Department of Pathology and Molecular Medicine, 4N65 Health Sciences Centre, McMaster University, 1200 Main Street West, Hamilton, ON, L8N 3Z5, Canada.
Eur J Appl Physiol. 2020 Jun;120(6):1205-1225. doi: 10.1007/s00421-020-04360-2. Epub 2020 Apr 4.
Statins are among the most widely prescribed medications worldwide. Considered the 'gold-standard' treatment for cardiovascular disease (CVD), statins inhibit HMG-CoA reductase to ultimately reduce serum LDL-cholesterol levels. Unfortunately, the main adverse event of statin use is the development of muscle-associated problems, referred to as SAMS (statin-associated muscle symptoms). While regular moderate physical activity also decreases CVD risk, there is apprehension that physical activity may induce and/or exacerbate SAMS. While much work has gone into identifying the epidemiology of SAMS, only recent research has focused on the extent to which these muscle symptoms are accompanied by functional declines. The purpose of this review is to provide an overview of possible mechanisms underlying SAMS and summarize current evidence regarding the relationship between statin treatment, physical activity, exercise capacity, and SAMS development.
PubMed and Google Scholar databases were used to search the most relevant and up-to-date peer-reviewed research on the topic.
The mechanism(s) behind SAMS, including altered mitochondrial metabolism, reduced coenzyme Q10 levels, reduced vitamin D levels, impaired calcium homeostasis, elevated extracellular glutamate, and genetic polymorphisms, still lack consensus and remain up for debate. Our summation of the evidence leads us to suggest that the etiology of SAMS development is likely multifactorial. Our review also demonstrates that there is limited evidence for statins impairing exercise adaptations or reducing exercise capacity for the majority of the investigated populations.

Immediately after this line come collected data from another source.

(* ===== verification/Hugepage.v ===== *)
(** * Hugepage: huge pages, and thugetlb

    cases/function/hwpoison/hugepage.h, which thugetlb and tinjpage include,
    and thugetlb.c: the pattern written to and read from huge pages, the
    allocations and their errors, the search for hugetlbfs and for the size of
    a huge page, and [main] with the semaphore that orders it and its child. *)
From Stdlib Require Import String.
From S2P Require Import Prelude CLib Getopt Hwp.

Section Hugepage.
Context {OS : hwp_os} {V : Type}.

(** A load or a store outside [sigsetjmp]: a signal that is caught there jumps
    to a frame that is gone. *)
Definition load (a : Z) : prog (proc V) Z :=
  r ← mem (LOAD a); match r with inl _ => p_undef | inr (v, _) => mret (uchar v) end.
Definition store (a v : Z) : prog (proc V) unit :=
  r ← mem (STORE a v); match r with inl _ => p_undef | inr _ => mret () end.

(** The character at byte [j] of huge page [i]. *)
Definition pattern (i j : Z) : Z := 97 + (i + j) `mod` 26.
Definition INT_MAX : Z := 2 ^ 31 - 1.
(** [addr + i * HPS], where the product is an [int]. *)
Definition page_addr (HPS addr i : Z) : prog (proc V) Z :=
  if INT_MAX <? i * HPS then p_undef else mret (addr + i * HPS).

Definition write_page (HPS addr avoid_addr i : Z) : prog (proc V) unit :=
  p ← page_addr HPS addr i;
  if p =? avoid_addr then mret ()
  else p_for (seqZ 0 HPS) (λ j, store (p + j) (pattern i j)).
Definition write_hugepage (HPS addr nr_hugepage avoid_addr : Z) : prog (proc V) unit :=
  p_for (seqZ 0 nr_hugepage) (write_page HPS addr avoid_addr).

(** The inner loop, which ends at the first byte that differs. *)
Fixpoint read_bytes (p i : Z) (js : list Z) : prog (proc V) bool :=
  match js with
  | [] => mret true
  | j :: js =>
      v ← load (p + j);
      if v =? pattern i j then read_bytes p i js
      else put (lit "Mismatch at " ++ fmt_d (i + j) ++ [NL]);; mret false
  end.
Definition read_page (HPS addr avoid_addr ret i : Z) : prog (proc V) Z :=
  p ← page_addr HPS addr i;
  if p =? avoid_addr then mret ret
  else ok ← read_bytes p i (seqZ 0 HPS); mret (if (ok : bool) then ret else -1).
Definition read_hugepage (HPS addr nr_hugepage avoid_addr : Z) : prog (proc V) Z :=
  p_fold (seqZ 0 nr_hugepage) (read_page HPS addr avoid_addr) 0.

(** *** /proc/mounts and /proc/meminfo *)

(** The lines [getline] gives, with their newlines. *)
Fixpoint getlines (s : cstr) : list cstr :=
  match s with
  | [] => []
  | c :: s' =>
      if decide (c = NL) then [c] :: getlines s'
      else match getlines s' with
           | [] => [[c]]
           | l :: ls => (c :: l) :: ls
           end
  end.
(** [%s]: a word after white space. *)
Fixpoint word (s : cstr) : cstr * cstr :=
  match s with
  | c :: s' => if isspace c then ([], s) else let '(w, r) := word s' in (c :: w, r)
  | [] => ([], [])
  end.
Definition scan_word (s : cstr) : option (cstr * cstr) :=
  match word (skip_spaces s) with ([], _) => None | (w, r) => Some (w, r) end.
(** A literal of the format that starts with a blank. *)
Definition scan_lit (t s : cstr) : option cstr :=
  let s := skip_spaces s in if decide (t `prefix_of` s) then Some (drop (length t) s) else None.
(** [sscanf(line, "%s %s hugetlbfs %[^ ]", type, dir, dummy) >= 3]: [dir]. The
    arrays [type] and [dummy] have 100 bytes and [hugetlbfsdir] 256. *)
Definition scan_mount (line : cstr) : res (option cstr) :=
  match scan_word line with
  | None => Ok None
  | Some (type, r) =>
      if (100 <=? length type)%nat then Undef else
      match scan_word r with
      | None => Ok None
      | Some (dir, r) =>
          if (256 <=? length dir)%nat then Undef else
          match scan_lit (lit "hugetlbfs") r with
          | None => Ok None
          | Some r =>
              match (skip_spaces r : cstr) with
              | [] => Ok None
              | c :: r' =>
                  let dummy := c :: fst (strcspn_split [" "%char] r') in
                  if (100 <=? length dummy)%nat then Undef else Ok (Some dir)
              end
          end
      end
  end.
Fixpoint mount_loop (ls : list cstr) : res (option cstr) :=
  match ls with
  | [] => Ok None
  | l :: ls => r ← scan_mount l; match r with Some dir => Ok (Some dir) | None => mount_loop ls end
  end.
(** The directory, from the contents of /proc/mounts if it can be opened. *)
Definition hugetlbfs_root (mounts : option cstr) : prog (proc V) (option cstr) :=
  match mounts with
  | None => p_exit 1
  | Some text =>
      found ← p_lift (mount_loop (getlines text));
      p_when (negb (is_Some_b found)) (put (lit "cannot find hugetlbfs directory in /proc/mounts" ++ [NL]));;
      mret found
  end.

(** [sscanf(line, "Hugepagesize: %d kB", &hpagesize) >= 1] *)
Definition scan_meminfo (line : cstr) : option Z :=
  let key := lit "Hugepagesize:" in
  if decide (key `prefix_of` line) then
    let '(neg, s) := read_sign (skip_spaces (drop (length key) line)) in
    if is_digit 10 (chr0 s) then Some (i32 (let m := read_digits 10 0 s in if neg then - m else m)) else None
  else None.
Definition gethugepagesize (meminfo : option cstr) : prog (proc V) Z :=
  match meminfo with
  | None => p_exit 1
  | Some text => mret (i32 (default 0 (head (omap scan_meminfo (getlines text))) * 1024))
  end.

(** *** Allocation: the address, or NULL *)

Definition alloc_shm_hugepage (key size : Z) : prog (proc V) (Z * Z) :=
  '(shmid, _) ← sys (SHMGET key size);
  if shmid <? 0 then mret (0, key) else
  '(addr, _) ← sys (SHMAT shmid);
  if addr =? -1 then sys (SHMCTL_RMID shmid);; mret (0, key) else mret (addr, shmid).

Definition alloc_anonymous_hugepage (size : Z) (private : bool) : prog (proc V) Z :=
  let mapflag := [MAP_ANONYMOUS; MAP_HUGETLB; if private then MAP_PRIVATE else MAP_SHARED] in
  '(addr, _) ← sys (MMAP 0 size [PROT_READ; PROT_WRITE] mapflag (-1));
  mret (if addr =? -1 then 0 else addr).

(** The address and the descriptor. *)
Definition alloc_filebacked_hugepage (filepath : cstr) (size : Z) (private : bool) : prog (proc V) (Z * Z) :=
  '(fd, _) ← sys (OPEN filepath [O_CREAT; O_RDWR]);
  if fd <? 0 then mret (0, fd) else
  '(addr, _) ← sys (MMAP 0 size [PROT_READ; PROT_WRITE] [if private then MAP_PRIVATE else MAP_SHARED] fd);
  if addr =? -1 then sys (UNLINK filepath);; mret (0, fd) else mret (addr, fd).

Definition free_shm_hugepage (key addr : Z) : prog (proc V) Z :=
  '(r, _) ← sys (SHMDT addr);
  sys (SHMCTL_RMID key);;
  mret (if nz r then -1 else 0).

Definition free_anonymous_hugepage (addr size : Z) : prog (proc V) Z :=
  '(r, _) ← sys (MUNMAP addr size); mret (if nz r then -1 else 0).

Definition free_filebacked_hugepage (addr size fd : Z) (filepath : option cstr) : prog (proc V) Z :=
  '(r1, _) ← sys (MUNMAP addr size);
  '(r2, _) ← sys (CLOSE fd);
  r3 ← match filepath with
       | Some path => '(r, _) ← sys (UNLINK path); mret r
       | None => mret 1
       end;
  mret (if nz r1 || nz r2 || nz r3 then -1 else 0).
End Hugepage.
(** Every test case of the table. *)
Context (run_sniper : sniper → prog (proc tv) unit) (Hsniper : ∀ c, counts (run_sniper c)).
Lemma counts_case f : counts (run_case HPS hugetlbfsdir inject_with run_sniper f).
Proof.
  destruct f; simpl; [..|apply Hsniper];
    unfold f_dirty_anonymous, f_dirty_anonymous_unmap, f_mlocked_anonymous, f_file_clean, f_file_clean_mlocked, f_file_dirty,
      f_file_dirty_mlocked, f_mmap_shared, f_ipv_shared, do_file_clean, do_file_dirty, f_file_hole,
      f_nonlinear, f_anonymous_hugepage, f_file_backed_hugepage, f_shm_hugepage, tick, alloc_shm_hugepage,
      alloc_anonymous_hugepage, alloc_filebacked_hugepage, free_shm_hugepage, free_anonymous_hugepage,
      free_filebacked_hugepage; count.
Qed.
End Cases.

(** ** What testmem counts

    What the modes promise: a page that should be there is never hit, one that
    should be gone is hit at the access, and under early kill at the injection
    already; the injection works, and each signal names the page. *)
Definition access_request (page : Z) (mode : rmode) : option request :=
  match mode with
  | MWRITE => Some (STORE page 2)
  | MWRITE_OK => Some (STORE page 4)
  | MREAD | MREAD_OK => Some (LOAD page)
  | MNOTHING => None
  end.
Definition names (page : Z) (o : option signal) : Prop := ∀ si, o = Some si → si_addr si = page.
Definition as_promised (early : bool) (mode : rmode) (page : Z) (inj acc : option signal) (errors : bool) : Prop :=
  names page inj ∧ names page acc ∧ (inj = None → errors = false) ∧
  (expect_dead mode → acc ≠ None ∧ (early → inj ≠ None)) ∧
  (expect_alive mode → acc = None ∧ (early → inj = None)).
(** The array of the cases, without its end. *)
Inductive case_f :=
| shm_test | anon_clean | dirty_anonymous | dirty_anonymous_unmap | mlocked_anonymous
| file_clean | file_dirty | file_clean_mlocked | file_dirty_mlocked.
#[export] Instance case_f_eq_dec : EqDecision case_f.
Proof. solve_decision. Defined.
Definition cases : list (case_f * cstr) :=
  [(shm_test, lit "shared memory test"); (anon_clean, lit "anonymous clean"); (dirty_anonymous, lit "anonymous dirty");
   (dirty_anonymous_unmap, lit "anonymous dirty unmap"); (mlocked_anonymous, lit "anonymous dirty mlocked");
   (file_clean, lit "file clean"); (file_dirty, lit "file dirty"); (file_clean_mlocked, lit "file clean mlocked");
   (file_dirty_mlocked, lit "file dirty mlocked")].
(** [setup_test]: the number of the cases, and the last index of [shm_test]. *)
Definition test_types : Z := Z.of_nat (length cases).
Fixpoint find_shm (l : list (case_f * cstr)) (i r : Z) : Z :=
  match l with
  | [] => r
  | (f, _) :: l => find_shm l (i + 1) (if decide (f = shm_test) then i else r)
  end.
Definition t_shm : Z := find_shm cases 0 (-1).
(** The case of child [i]. *)
Definition case_of (i : Z) : option case_f := fst <$> cases !! Z.to_nat (Z.rem i test_types).
(** The number of the children that run [shm_test], as [setup_ipc] computes it. *)
Definition shm_children (child_num types t : Z) : Z :=
  if t =? -1 then 0
  else if t <=? Z.rem (child_num - 1) types then Z.quot (child_num - 1) types + 1
  else Z.quot (child_num - 1) types.

Section PagePoisoning.
Context {OS : hwp_os} (strerror : Z → cstr).
(** The page size, [tmp_dir], [shm_size], the shared structure and the semaphores. *)
Context (PS : Z) (tmp_dir : cstr) (shm_size ipc_entry semid_ready : Z).

Definition codes (s : cstr) : list Z := (λ c, Z.of_N (N_of_ascii c)) <$> s.
(** [vsprintf] to a buffer of [LOG_BUFLEN] bytes. *)
Definition to_buf (text : cstr) : prog (proc pv) cstr :=
  if LOG_BUFLEN <=? Z.of_nat (length text) then p_undef else mret text.
Definition pid_prefix (v : pv) : cstr := lit "[pid " ++ fmt_d (mypid v) ++ lit "] ".
(** [mylog] and [result] once the streams are open. *)
Definition mylog_open (text : cstr) : prog (proc pv) unit :=
  buf ← to_buf text;
  v ← get_vars;
  put (pid_prefix v ++ buf);;
  sys (WRITE (log_fd v) (codes (pid_prefix v ++ buf)));; mret ().
Definition result_open (text : cstr) : prog (proc pv) unit :=
  buf ← to_buf text;
  v ← get_vars;
  sys (WRITE (result_fd v) (codes (pid_prefix v ++ buf)));;
  p_when (nz (log_fd v)) (mylog_open buf).
(** [err] with the [errno] it finds. *)
Definition err {A} (text : cstr) (errno : Z) : prog (proc pv) A :=
  buf ← to_buf text;
  v ← get_vars;
  p_when (nz (result_fd v)) (result_open (lit "error: " ++ buf ++ lit " :" ++ strerror errno ++ [NL]));;
  p_exit 1.
Definition mylog (text : cstr) : prog (proc pv) unit :=
  v ← get_vars; if log_fd v =? 0 then err (lit "no log file there" ++ [NL]) 0 else mylog_open text.
Definition result (text : cstr) : prog (proc pv) unit :=
  v ← get_vars; if result_fd v =? 0 then err (lit "no result file there" ++ [NL]) 0 else result_open text.

Definition checked_mmap (length : Z) (prot : list prot_flag) (flags : list map_flag) (fd : Z) : prog (proc pv) Z :=
  '(map, e) ← sys (MMAP 0 length prot flags fd);
  if map =? -1 then err (lit "mmap") e else mret map.
Definition munmap_reserve (page size : Z) : prog (proc pv) unit :=
  sys (MUNMAP page size);; sys (MMAP page size [PROT_NONE] [MAP_PRIVATE; MAP_FIXED] 0);; mret ().
Definition xmalloc (s : Z) : prog (proc pv) unit :=
  '(p, _) ← sys (MALLOC s); if p =? 0 then p_exit ENOMEM else mret ().

(** [sighandler]: the context it jumps to. *)
Definition sighandler (si : signal) : prog (proc pv) ctx :=
  mylog (lit "signal " ++ fmt_d SIGBUS ++ lit " code " ++ fmt_d (si_code si) ++ lit " addr " ++ fmt_p (si_addr si) ++ [NL]);;
  v ← get_vars;
  p_when (negb (si_addr si =? expected_addr v))
    (result (lit "failed: Unexpected address in signal " ++ fmt_p (si_addr si) ++ lit " (expected " ++ fmt_p (expected_addr v)
             ++ lit ")" ++ [NL]);; upd failed);;
  upd (set_count (recovercount v - 1));;
  if recovercount v - 1 =? 0 then
    result (lit "failed: I seem to be in a signal loop. bailing out." ++ [NL]);; p_exit 1
  else mret (if si_code si =? 4 then recover_ctx else early_recover_ctx).

(** *** poison, recover, testmem *)

Definition killed_msg (msg : cstr) : prog (proc pv) unit := result (lit "failed: " ++ msg ++ lit ": killed" ++ [NL]);; upd failed.
Definition recovered : prog (proc pv) unit := mylog (lit "pass: recovered" ++ [NL]).
Definition busy_text : cstr :=
  lit "Kernel can't recover a reserved kernel zeroed page for " ++
  lit "the anonymous clean test case(expected failure)" ++ [NL].

Definition enter (page : Z) : prog (proc pv) unit := upd (set_expected page);; upd (set_count 5).
Definition poison (msg : cstr) (page : Z) (mode : rmode) (tc : test_case) : prog (proc pv) unit :=
  enter page;;
  r ← mem (MADVISE page PS MADV_POISON);
  match r with
  | inr (ret, errno) =>
      if nz ret then
        if errno =? EINVAL then
          result (lit "failed: Kernel doesn't support poison injection" ++ [NL]);; p_exit 0
        else if (errno =? EBUSY) && bool_decide (tc = ANON_CLEAN) then mylog busy_text
        else err (lit "error: madvise: " ++ strerror errno) errno
      else
        p_when (early_kill && expect_dead mode)
          (result (lit "failed: " ++ msg ++ lit ": process is not early killed" ++ [NL]);; upd failed)
  | inl si =>
      c ← sighandler si;
      match c with
      | recover_ctx => p_undef
      | early_recover_ctx => p_when early_kill (if expect_alive mode then killed_msg msg else recovered)
      end
  end.

(** The access [recover] makes: a signal, or what it logs afterwards. *)
Definition access (page : Z) (mode : rmode) : prog (proc pv) (option signal) :=
  match mode with
  | MWRITE => mylog (lit "writing 2" ++ [NL]);; r ← mem (STORE page 2); mret (match r with inl si => Some si | inr _ => None end)
  | MWRITE_OK => mylog (lit "writing 4" ++ [NL]);; r ← mem (STORE page 4); mret (match r with inl si => Some si | inr _ => None end)
  | MREAD | MREAD_OK =>
      r ← mem (LOAD page);
      match r with
      | inl si => mret (Some si)
      | inr (x, _) => mylog (lit "reading " ++ fmt_x (uchar x) ++ [NL]);; mret None
      end
  | MNOTHING => mret None
  end.
Definition recover (msg : cstr) (page : Z) (mode : rmode) : prog (proc pv) unit :=
  enter page;;
  r ← access page mode;
  match r with
  | None =>
      p_when (expect_dead mode)
        (result (lit "failed: " ++ msg ++ lit ": page is not poisoned after injection" ++ [NL]);; upd failed)
  | Some si =>
      c ← sighandler si;
      match c with
      | early_recover_ctx => p_undef
      | recover_ctx => if expect_alive mode then killed_msg msg else recovered
      end
  end.
Definition testmem (msg : cstr) (page : Z) (mode : rmode) (tc : test_case) : prog (proc pv) unit :=
  mylog (msg ++ lit " poisoning page " ++ fmt_p page ++ [NL]);;
  poison msg page mode tc;; recover msg page mode.

(** The value of a call that failed is -1, with its [errno]. *)
Definition pass_err (msg : cstr) (errno : Z) : prog (proc pv) unit :=
  mylog (lit "pass: expected error " ++ fmt_d errno ++ lit " on " ++ msg ++ [NL]).
Definition expecterr (msg : cstr) (r : Z * Z) : prog (proc pv) unit :=
  if fst r <? 0 then pass_err msg (snd r)
  else result (lit "failed: unexpected no error on " ++ msg ++ [NL]);; upd failed.
Definition optionalerr (msg : cstr) (r : Z * Z) : prog (proc pv) unit :=
  if fst r <? 0 then pass_err msg (snd r)
  else mylog (lit "LATER: expected likely incorrect no error on " ++ msg ++ [NL]);; upd surprised.

(** *** The cases *)

(** [playfile] with an empty name: the descriptor and the name. *)
Definition playfile : prog (proc pv) (Z * cstr) :=
  v ← get_vars;
  let buf := snprintf PATH_MAX (tmp_dir ++ lit "/dirty" ++ fmt_d (mypid v)) in
  '(fd, e) ← sys (OPEN buf [O_CREAT; O_RDWR; O_TRUNC]);
  p_when (fd <? 0) (err (lit "opening temporary file: " ++ buf) e);;
  xmalloc (PS * 5);;
  sys (WRITE fd (uchar <$> seqZ 0 (PS * 5)));;
  sys (LSEEK fd 0);;
  mret (fd, buf).
(** *** What counts as a failure *)

Section Failures.
Context {OS : hwp_os} (Hmadvise : ∀ h a, fst (os_value h (MADVISE a os_pagesize MADV_POISON)) = 0).
Definition same_failure (v v' : simple) : Prop := failure v = failure v'.
#[export] Instance same_failure_preorder : PreOrder same_failure.
Proof. split; [done|]. intros u v w. unfold same_failure. congruence. Qed.
Notation keeps p := (behaves same_failure [1] p).
Lemma simple_upd f : (∀ v, failure (f v) = failure v) → keeps (upd f).
Proof. intros H. apply behaves_upd. intros v. unfold same_failure. by rewrite H. Qed.
Lemma simple_sighandler si : keeps (sighandler si).
Proof. unfold sighandler. repeat first [by apply simple_upd | behaves_step]. Qed.
Hint Resolve simple_sighandler : behaves.
Lemma simple_touch page write : keeps (touch page write).
Proof. unfold touch. behaves. Qed.
Hint Resolve simple_touch : behaves.
Lemma simple_testmem msg page write : keeps (testmem msg page write).
Proof.
  intros s. unfold testmem. hsteps. unfold mem. hsteps.
  destruct (os_signal (hist s) _) as [si|]; hsteps.
  - destruct (sigbus s); hsteps; [by left|].
    pose proof (simple_sighandler si (Proc (MADVISE page os_pagesize MADV_POISON :: hist s)
      (out s ++ msg ++ lit " page " ++ fmt_p page ++ [NL]) SIG_HANDLER (killed s) (one_case (vars s)))) as H.
    destruct (sighandler si _) as [[u|c| |] s1]; hsteps; done.
  - pose proof (Hmadvise (hist s) page) as Hv. destruct (os_value (hist s) _) as [v e]. cbn [fst] in Hv. subst v. change (nz 0) with false. hsteps.
    pose proof (simple_touch page write (Proc (MADVISE page os_pagesize MADV_POISON :: hist s)
      (out s ++ msg ++ lit " page " ++ fmt_p page ++ [NL]) (sigbus s) (killed s) (one_case (vars s)))) as H.
    destruct (touch page write _) as [[u|c| |] s1]; hsteps; done.
Qed.
Lemma simple_tempfd : keeps tempfd.
Proof. unfold tempfd. repeat first [by apply simple_upd | behaves_step]. Qed.
Lemma simple_expecterr msg r : keeps (expecterr msg r).
Proof. unfold expecterr. behaves. Qed.
Lemma simple_store a v : keeps (store a v).
Proof. unfold store. behaves. Qed.
Hint Resolve simple_testmem simple_tempfd simple_expecterr simple_store : behaves.
(** The calls. What the calls on open files do to their contents is left out. *)
Inductive fcall :=
| OPEN_CREAT (name : cstr) | DUP (fd : Z) | CLOSE (fd : Z) | WRITE (fd : Z) (data : cstr) | LSEEK (fd off whence : Z) | READ (fd n : Z)
| MKDIR (name : cstr) | CHDIR (name : cstr) | CHDIR_ABS (dir : path)
| LINK (old new : cstr) | UNLINK (name : cstr) | RENAME (old new : cstr) | SYMLINK (target name : cstr)
| CHMOD_rw (name : cstr).          (* read and write only *)

Section Steps.
Context (root : bool).
Definition at_cwd (d : dirs) (name : cstr) : path := cwd d ++ [name].
Definition set_tree (t : gmap path entry) (d : dirs) : dirs := Dirs (cwd d) t.
Definition add_new (name : cstr) (e : entry) (d : dirs) : dirs :=
  match tree d !! at_cwd d name with None => set_tree (<[at_cwd d name := e]> (tree d)) d | Some _ => d end.
(** What a call does; one that fails does nothing. *)
Definition fs_step (c : fcall) (d : dirs) : dirs :=
  match c with
  | OPEN_CREAT n => add_new n File d
  | MKDIR n => add_new n (Dir true) d
  | SYMLINK _ n => add_new n File d
  | CHDIR n =>
      match tree d !! at_cwd d n with
      | Some (Dir x) => if root || x then Dirs (at_cwd d n) (tree d) else d
      | _ => d
      end
  | CHDIR_ABS p => Dirs p (tree d)
  | LINK old new => match tree d !! at_cwd d old with Some File => add_new new File d | _ => d end
  | UNLINK n => match tree d !! at_cwd d n with Some File => set_tree (delete (at_cwd d n) (tree d)) d | _ => d end
  | RENAME old new =>
      match tree d !! at_cwd d old, tree d !! at_cwd d new with
      | Some File, (None | Some File) => set_tree (<[at_cwd d new := File]> (delete (at_cwd d old) (tree d))) d
      | _, _ => d
      end
  | CHMOD_rw n =>
      match tree d !! at_cwd d n with
      | Some (Dir _) => set_tree (<[at_cwd d n := Dir false]> (tree d)) d
      | _ => d
      end
  | DUP _ | CLOSE _ | WRITE _ _ | LSEEK _ _ _ | READ _ _ => d
  end.
End Steps.
(* ===== verification/Options.v ===== *)
(** * Options: the command lines of the programs

    The seven programs that call [getopt] or [getopt_long], with their tables
    and their usage messages: the options that the usage messages name are compared
    with those that the tables have. *)
From Stdlib Require Import String.
From S2P Require Import Prelude CLib Getopt PageFlags PageHash PageWalk PageList PageMain PanMain Cper Erst Victim Hwp Hugepage PagePoison Thp.

Inductive program := p_page_types | p_thugetlb | p_ttranshuge | p_page_poisoning | p_victim | p_erst_inject | p_ltp_pan.
Definition programs : list program :=
  [p_page_types; p_thugetlb; p_ttranshuge; p_page_poisoning; p_victim; p_erst_inject; p_ltp_pan].
Definition table_of (p : program) : opt_table :=
  match p with
  | p_page_types => page_table | p_thugetlb => thugetlb_table | p_ttranshuge => thp_table
  | p_page_poisoning => poison_table | p_victim => victim_table | p_erst_inject => erst_table | p_ltp_pan => pan_table
  end.
Definition usage_of (p : program) : cstr :=
  match p with
  | p_page_types => concat PageMain.usage_all | p_thugetlb => thugetlb_usage | p_ttranshuge => thp_usage (lit "ttranshuge")
  | p_page_poisoning => PagePoison.help | p_victim => Victim.usage | p_erst_inject => erst_usage | p_ltp_pan => PanMain.usage_text
  end.

(** ** The options a usage message names

    The words of letters, digits, dashes, underlines and equal signs that start
    with a dash. *)
Definition word_char (c : ascii) : bool :=
  let n := Z.of_nat (nat_of_ascii c) in
  ((97 <=? n) && (n <=? 122)) || ((65 <=? n) && (n <=? 90)) || ((48 <=? n) && (n <=? 57))
  || bool_decide (c = "-"%char ∨ c = "_"%char ∨ c = "="%char).
Fixpoint text_words (s cur : cstr) : list cstr :=
  match s with
  | [] => [cur]
  | c :: s' => if word_char c then text_words s' (cur ++ [c]) else cur :: text_words s' []
  end.
Definition named_options (usage : cstr) : list cstr :=
  filter (λ w, chr0 w = "-"%char) (text_words usage []).

(** Whether the calls for a word, with an argument behind it, all return
    options. *)
Definition understood (t : opt_table) (w : cstr) : bool :=
  let calls := calls (getopt t [w; lit "1"]) in
  negb (bool_decide (calls = [])) && forallb (λ r, match r with Got _ _ => true | _ => false end) calls.
(** The words a named one stands for: a long option without its value, or the
    options of a cluster. *)
Definition stands_for (t : opt_table) (w : cstr) : list cstr :=
  match w with
  | _ :: "-"%char :: _ => [fst (split_eq w)]
  | _ => omap (λ r, match r with Got c _ => Some (dash c) | _ => None end) (calls (getopt t [w; lit "1"]))
  end.
(** The options of a table as words. *)
Definition short_words (t : opt_table) : list cstr := dash <$> filter (λ c, c ≠ ":"%char) (shorts t).
Definition long_words (t : opt_table) : list cstr :=
  match longs t with Some (table, _) => dashes <$> filter (λ n, n ≠ []) (lo_name <$> table) | None => [] end.
(** The named options that are not understood, and the words for options that
    are not named. *)
Definition not_understood (p : program) : list cstr :=
  filter (λ w, understood (table_of p) w = false) (named_options (usage_of p)).
Definition not_named (p : program) : list cstr :=
  filter (λ w, w ∉ (named_options (usage_of p) ≫= stands_for (table_of p))) (short_words (table_of p) ++ long_words (table_of p)).

(** ** The comparison *)

(** No table has a dash for an option, and the long names differ: what a table
    says of an option holds in each of its spellings ([getopt_command]). *)
Lemma tables_ok p : table_ok (table_of p).
Proof. destruct p; apply (bool_decide_unpack _); by vm_compute. Qed.

(** The differences between the usage messages and the tables. *)
Lemma usage_differences :
  (λ p, (not_understood p, not_named p)) <$> programs =
  [([], []); ([lit "--early-kill"], [lit "--early_kill"]); ([], []);
   (lit <$> ["--child_num=NUM"; "--log=LOG"; "--result=RESULT"; "--shmsize=SIZE"; "--tmpdir=DIR"]%string,
    [lit "--help"; lit "--instance"]);
   ([], []); ([], []); ([], [lit "-r"])].
Proof. by vm_compute. Qed.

The available evidence indicates that the benefits of engaging in physical activity while on statin medication largely outweigh the risks.
他汀类药物是全球应用最广泛的药物之一。作为心血管疾病(CVD)的“金标准”治疗方法,他汀类药物抑制 HMG-CoA 还原酶,最终降低血清 LDL-胆固醇水平。不幸的是,他汀类药物使用的主要不良反应是肌肉相关问题的发生,称为 SAMS(他汀类药物相关肌肉症状)。虽然经常进行适度的身体活动也会降低 CVD 风险,但人们担心身体活动可能会诱发和/或加重 SAMS。虽然已经有大量工作致力于确定 SAMS 的流行病学,但最近的研究才集中在这些肌肉症状伴随功能下降的程度上。本综述的目的是概述 SAMS 潜在的机制,并总结目前关于他汀类药物治疗、身体活动、运动能力与 SAMS 发展之间关系的证据。
使用 PubMed 和 Google Scholar 数据库搜索了该主题最相关和最新的同行评议研究。
SAMS 的机制(包括改变线粒体代谢、辅酶 Q10 水平降低、维生素 D 水平降低、钙稳态受损、细胞外谷氨酸升高和遗传多态性)仍缺乏共识,仍存在争议。我们对证据的总结表明,SAMS 发展的病因很可能是多因素的。我们的综述还表明,对于大多数研究人群,他汀类药物是否会损害运动适应性或降低运动能力,证据有限。
现有证据表明,在服用他汀类药物的同时进行身体活动的益处大大超过风险。